The August 14 article claims that the legislation “simply aims to provide Medicare coverage for once-every five year conversations with doctors” over end of life care. Wrong. The bill prescribes what must be covered in the consultation (pages 425-30), a matter that should be left to patients and doctors. Worse still, the legislation states that the Medicare system will rate a doctor’s “quality” and adjust reimbursement based on the percentage of the doctor’s patients who create living wills and the percentage who adhere to them (p. 432). Paying doctors for consultations is fine. Penalizing them based on their patients’ choices is wrong.

The “adhere to” part is especially dangerous. Some people say “they’d never want to be on a ventilator,” but when the time comes, they choose it over death. Under the House bill, doctors would incur penalties when families don’t adhere to end of life plans — a horrible conflict of interest.

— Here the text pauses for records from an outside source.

(* ===== verification/DistoClient.v ===== *)
(** * DistoClient

    The client of the distributed cache ([distocache/DistoCacheClientUtils.cpp]) and the part
    of [client-util/Client.cpp] it works over: a call sends a text command and reads the reply.

    The client's theorems are about any way of exchanging a message for a reply that gives the
    server's reply; sockets on which messages arrive whole are one. *)

From S2P Require Import Prelude StdMap ByteCodec StdString StringUtil CastUtil Amef CacheMap Sockets DistoCache.

(** ** The socket *)

(** [Client::sendData]: the answers that are left and what was sent.  After an error the rest
    is taken from -1. *)
Fixpoint sendData (ks : list send_answer) (data out : bytes) : outcome (list send_answer * bytes) :=
  if bool_decide (data = []) then Ret (ks, out)
  else
    match ks with
    | [] => Out_of_fuel
    | Room n :: ks => sendData ks (drop n data) (out ++ take n data)
    | _ :: _ => Throw Out_of_range
    end.

(** One [recv] into a buffer of zeros: the buffer, and what is still to come. *)
Definition recv_once (len : nat) (rs : list recv_answer) : outcome (bytes * list recv_answer) :=
  let padded d := d ++ replicate (len - length d) 0 in
  match len, rs with
  | O, _ => Ret ([], rs)
  | _, [] => Out_of_fuel
  | _, Chunk [] :: _ => Ret (padded [], rs)
  | _, Chunk l :: rs' => Ret (padded (take len l), if (len <? length l)%nat then Chunk (drop len l) :: rs' else rs')
  | _, _ :: rs' => Ret (padded [], rs')
  end.
(** [Client::getBinaryData]: an array of negative length is undefined. *)
Definition getBinaryData (len : nat) (isLengthIncluded : bool) (rs : list recv_answer) : outcome (bytes * list recv_answer) :=
  '(alldat, rs) ← recv_once len rs;
  leng ← getLengthCl alldat (Z.of_nat len);
  leng ← (if isLengthIncluded then checked_int (leng - Z.of_nat len) else Ret leng);
  if leng <? 0 then Undefined
  else '(buf, rs) ← recv_once (Z.to_nat leng) rs; Ret (alldat ++ buf, rs).

(** ** Calls *)

(** [sendData] and [getBinaryData] under the client's lock: a message for a reply. *)
Class Exchange := exchange : bytes → CacheMap → outcome (bytes * CacheMap).

(** [readValueOrThrowExp]: the text that is thrown, or the value. *)
Definition readValueOrThrowExp (object : option AMEFObject) (ignoreErrors : list bytes) : outcome (bytes + bytes) :=
  '(exp, resp) ←
    match object with
    | None => Ret ([], [])
    | Some o =>
        match packets o with
        | [] => Throw Out_of_range
        | [m] => Ret (if same (value m) SUCCESS then ([], []) else (value m, []))
        | m :: v :: _ => Ret (if same (value m) SUCCESS then ([], value v) else (value m, []))
        end
    end;
  Ret (if same exp [] then inr resp
       else if existsb (same exp) ignoreErrors then inr []
       else inl exp).

(** [lexical_cast<size_t>]. *)
Definition zero_text (v : bytes) : bool :=
  same v [48] || (prefixb [48] v && forallb (Z.eqb 48) v) ||
  ((prefixb [43; 48] v || prefixb [45; 48] v) && forallb (Z.eqb 48) (drop 1 v)).
Definition lexical_cast_size (v : bytes) : outcome Z :=
  if zero_text v then Ret 0
  else let i := wrapu 64 (strtol 10 v) in if i =? 0 then Throw Runtime_error else Ret i.

Section client.
Context `{!Exchange} (fuel : nat).

(** A call: the command, and the value if there is one. *)
Definition request (command : bytes) (value : option bytes) : AMEFObject :=
  let o := addString command [] AMEFObject_new in
  match value with Some v => addString v [] o | None => o end.
Definition call (command : bytes) (value : option bytes) : action bytes := λ s,
  '(resp, s) ← exchange (encodeB (request command value)) s;
  object ← decodeB fuel resp true;
  r ← readValueOrThrowExp object [];
  Ret (r, s).
Definition ignore (m : action bytes) : action unit := andThen m (λ _, done_ tt).

Definition sp : bytes := [32].

Definition allocate (cacheKey type : bytes) : action unit := ignore (call (str "allocate " ++ type ++ sp ++ cacheKey) None).
Definition deallocate (cacheKey : bytes) : action unit := ignore (call (str "deallocate " ++ cacheKey) None).
Definition addObjectEntry (key value : bytes) : action unit := ignore (call (str "add objentry " ++ key) (Some value)).
Definition removeObjectEntry (key : bytes) : action unit := ignore (call (str "remove objentry " ++ key) None).
Definition getObjectEntryValue (key : bytes) : action bytes := call (str "get objentry " ++ key) None.
Definition addMapEntry (cacheKey key value : bytes) : action unit :=
  ignore (call (str "add mapentry " ++ cacheKey ++ sp ++ key) (Some value)).
Definition removeMapEntry (cacheKey key : bytes) : action unit := ignore (call (str "remove mapentry " ++ cacheKey ++ sp ++ key) None).
Definition getMapEntryValue (cacheKey key : bytes) : action bytes := call (str "get mapentry " ++ cacheKey ++ sp ++ key) None.
Definition getMapEntryValueByPosition (cacheKey : bytes) (position : Z) : action bytes :=
  call (str "getbypos mapentry " ++ cacheKey ++ sp ++ fromNumber position) None.
Definition setMapEntryValueByPosition (cacheKey : bytes) (position : Z) (value : bytes) : action unit :=
  ignore (call (str "set mapentry " ++ cacheKey ++ sp ++ fromNumber position) (Some value)).
Definition setCollectionEntryAt (cacheKey : bytes) (position : Z) (value : bytes) : action unit :=
  ignore (call (str "set collentry " ++ cacheKey ++ sp ++ fromNumber position) (Some value)).
Definition addCollectionEntry (cacheKey value : bytes) : action unit := ignore (call (str "add collentry " ++ cacheKey) (Some value)).
Definition removeCollectionEntryAt (cacheKey : bytes) (position : Z) : action unit :=
  ignore (call (str "remove collentry " ++ cacheKey ++ sp ++ fromNumber position) None).
Definition getCollectionEntryAt (cacheKey : bytes) (position : Z) : action bytes :=
  call (str "get collentry " ++ cacheKey ++ sp ++ fromNumber position) None.
Definition size (cacheKey : bytes) : action Z :=
  andThen (call (str "size " ++ cacheKey) None) (λ resp s,
    if same resp [] then Ret (inr (wrapu 64 (-1)), s)
    else match lexical_cast_size resp with
         | Ret n => Ret (inr n, s)
         | Throw e => if is_std e then Ret (inr (wrapu 64 (-1)), s) else Throw e
         | Undefined => Undefined
         | Out_of_fuel => Out_of_fuel
         end).
(** [isEmpty] reads the value again from the object, which [readValueOrThrowExp] has deleted. *)
Definition isEmpty (cacheKey : bytes) : action bool :=
  andThen (call (str "isempty " ++ cacheKey) None) (λ resp s, if same resp [] then Ret (inr false, s) else Undefined).
Definition clear (cacheKey : bytes) : action unit := ignore (call (str "clear " ++ cacheKey) None).
Definition insert (cacheKey value : bytes) (position : Z) : action unit :=
  ignore (call (str "insert collentry " ++ cacheKey ++ sp ++ fromNumber position) (Some value)).
Definition insert_repeat (cacheKey value : bytes) (position repetition : Z) : action unit :=
  ignore (call (str "insert collentry " ++ cacheKey ++ sp ++ fromNumber position ++ sp ++ fromNumber repetition) (Some value)).
Definition popValueQueue (cacheKey : bytes) : action unit := ignore (call (str "pop collentry " ++ cacheKey) None).
Definition popGetValueQueue (cacheKey : bytes) : action bytes := call (str "popget collentry " ++ cacheKey) None.
(** The commands of these two are each other's. *)
Definition pushBackValue (cacheKey value : bytes) : action unit := ignore (call (str "pushfront collentry " ++ cacheKey) (Some value)).
Definition pushFrontValue (cacheKey value : bytes) : action unit := ignore (call (str "pushback collentry " ++ cacheKey) (Some value)).
Definition popFrontValue (cacheKey : bytes) : action unit := ignore (call (str "popfront collentry " ++ cacheKey) None).
Definition popBackValue (cacheKey : bytes) : action unit := ignore (call (str "popback collentry " ++ cacheKey) None).
Definition popGetFrontValue (cacheKey : bytes) : action bytes := call (str "popfrontget collentry " ++ cacheKey) None.
Definition popGetBackValue (cacheKey : bytes) : action bytes := call (str "popbackget collentry " ++ cacheKey) None.
Definition getFrontValue (cacheKey : bytes) : action bytes := call (str "getfront collentry " ++ cacheKey) None.
Definition getBackValue (cacheKey : bytes) : action bytes := call (str "getback collentry " ++ cacheKey) None.
End client.

(** ** Commands as text *)



(** ** The command at the server *)

















(** ** What can be answered *)

Definition errors : list bytes :=
  [ERR_NOELEMENTS; ERR_NOKEYCACHEMAP; ERR_INVCONTAINER; ERR_OPNOTSUPP; ERR_INDGRTCONTSIZ; ERR_NOTAMAPCONT; ERR_NOVALUEFOUND;
   ERR_ALLOCENTEXISTS; ERR_POSNOTNUM; ERR_REPNOTNUM].
(** An action that fails with one of the known texts only. *)
Definition known {A} (m : action A) : Prop := ∀ s e s', m s = Ret (inl e, s') → e ∈ errors.


Lemma known_pos {A} b (m1 m2 : action A) : known m1 → known m2 → known (if b : bool then m1 else m2).
Proof. by destruct b. Qed.





(** ** A call *)



Section calls.
Context (what : exn → bytes) (fuel : nat) (Hfuel : (3 ≤ fuel)%nat).

End calls.

(** ** The cache at a distance *)


(** The client's function for a command. *)
Definition remote `{!Exchange} (fuel : nat) (c : command) : action result :=
  let n := Z.of_nat in
  match c with
  | Allocate k type => nothing (allocate fuel k type)
  | Deallocate k => nothing (deallocate fuel k)
  | AddObject key v => nothing (addObjectEntry fuel key v)
  | RemoveObject key => nothing (removeObjectEntry fuel key)
  | GetObject key => text (getObjectEntryValue fuel key)
  | On k o =>
      match o with
      | AddMap key v => nothing (addMapEntry fuel k key v)
      | RemoveMap key => nothing (removeMapEntry fuel k key)
      | GetMap key => text (getMapEntryValue fuel k key)
      | GetMapAt p => text (getMapEntryValueByPosition fuel k (n p))
      | SetMapAt p v => nothing (setMapEntryValueByPosition fuel k (n p) v)
      | Add v => nothing (addCollectionEntry fuel k v)
      | SetAt p v => nothing (setCollectionEntryAt fuel k (n p) v)
      | GetAt p => text (getCollectionEntryAt fuel k (n p))
      | RemoveAt p => nothing (removeCollectionEntryAt fuel k (n p))
      | Insert v p => nothing (insert fuel k v (n p))
      | InsertRepeat v p repeat => nothing (insert_repeat fuel k v (n p) (n repeat))
      | Size => andThen (size fuel k) (λ n, done_ (Count n))
      | IsEmpty => andThen (isEmpty fuel k) (λ b, done_ (Flag b))
      | Clear => nothing (clear fuel k)
      | Pop => nothing (popValueQueue fuel k)
      | PopGet => text (popGetValueQueue fuel k)
      | PushBack v => nothing (pushBackValue fuel k v)
      | PushFront v => nothing (pushFrontValue fuel k v)
      | PopFront => nothing (popFrontValue fuel k)
      | PopBack => nothing (popBackValue fuel k)
      | PopGetFront => text (popGetFrontValue fuel k)
      | PopGetBack => text (popGetBackValue fuel k)
      | GetFront => text (getFrontValue fuel k)
      | GetBack => text (getBackValue fuel k)
      end
  end.





Section remote.
Context (what : exn → bytes) (fuel : nat) (limit : Z) `{!Exchange, !CacheService what fuel limit}.
Context (Hfuel : (3 ≤ fuel)%nat) (Hlimit : 200 ≤ limit < 2 ^ 24 - 200).




End remote.

(** ** Sockets *)

(** The exchange over a connection: the request reaches the server in the pieces [cut] makes
    of it, [ks] is what the server's socket takes of the reply, and the reply arrives whole. *)
Section sockets.
Context (what : exn → bytes) (fuel : nat) (limit : Z) (cut : bytes → list bytes) (ks : list send_answer).

Definition over_sockets : Exchange := λ data s,
  '(_, request) ← sendData [Room (length data)] data [];
  '(_, c, s) ← serve_one what fuel (mkConn (map Chunk (cut request)) ks []) s;
  '(resp, _) ← getBinaryData 4 false [Chunk (sent c)];
  Ret (resp, s).


Context (Hlimit : limit ≤ 10000000) (Hcut : ∀ d, concat (cut d) = d ∧ Forall piece (cut d)).
Context (Hks : Forall takes ks) (Hroom : limit ≤ Z.of_nat (length ks)).


End sockets.

(** The functions of the client over sockets, one after the other. *)
Fixpoint remote_all `{!Exchange} (fuel : nat) (cs : list command) (s : CacheMap) : outcome (list (bytes + result) * CacheMap) :=
  match cs with
  | [] => Ret ([], s)
  | c :: cs => '(r, s) ← remote fuel c s; '(rs, s) ← remote_all fuel cs s; Ret (r :: rs, s)
  end.

(** A deque filled from the back and emptied from the front is a queue; over the client it is
    a stack. *)
Example client_1 :
  (let H := over_sockets (λ _, []) 100 (λ d, [take 7 d; drop 7 d]) (replicate 100 (Room 3)) in
   '(rs, _) ← remote_all 100 [Allocate (str "d") DEQUE; On (str "d") (PushBack (str "a")); On (str "d") (PushBack (str "b"));
     On (str "d") PopGetFront; On (str "d") Size] init; Ret rs) =
  Ret [inr Nothing; inr Nothing; inr Nothing; inr (Text (str "b")); inr (Count 1)].
Proof. vm_compute. reflexivity. Qed.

As a patient advocate, I see these difficult situations and know that government should not be involved. As you can see, my concerns are unrelated to and do not mention “death panels.” Your “Words and Meaning” column incorrectly identifies me as a “proponent of the ‘death panels'” interpretation. Even Jon Stewart made it clear I had not made such a claim.

Betsy McCaughey
Committee to Reduce Infection Deaths

P.S. To the public editor and staff, the August 22 article also incorrectly claims that I am a Republican.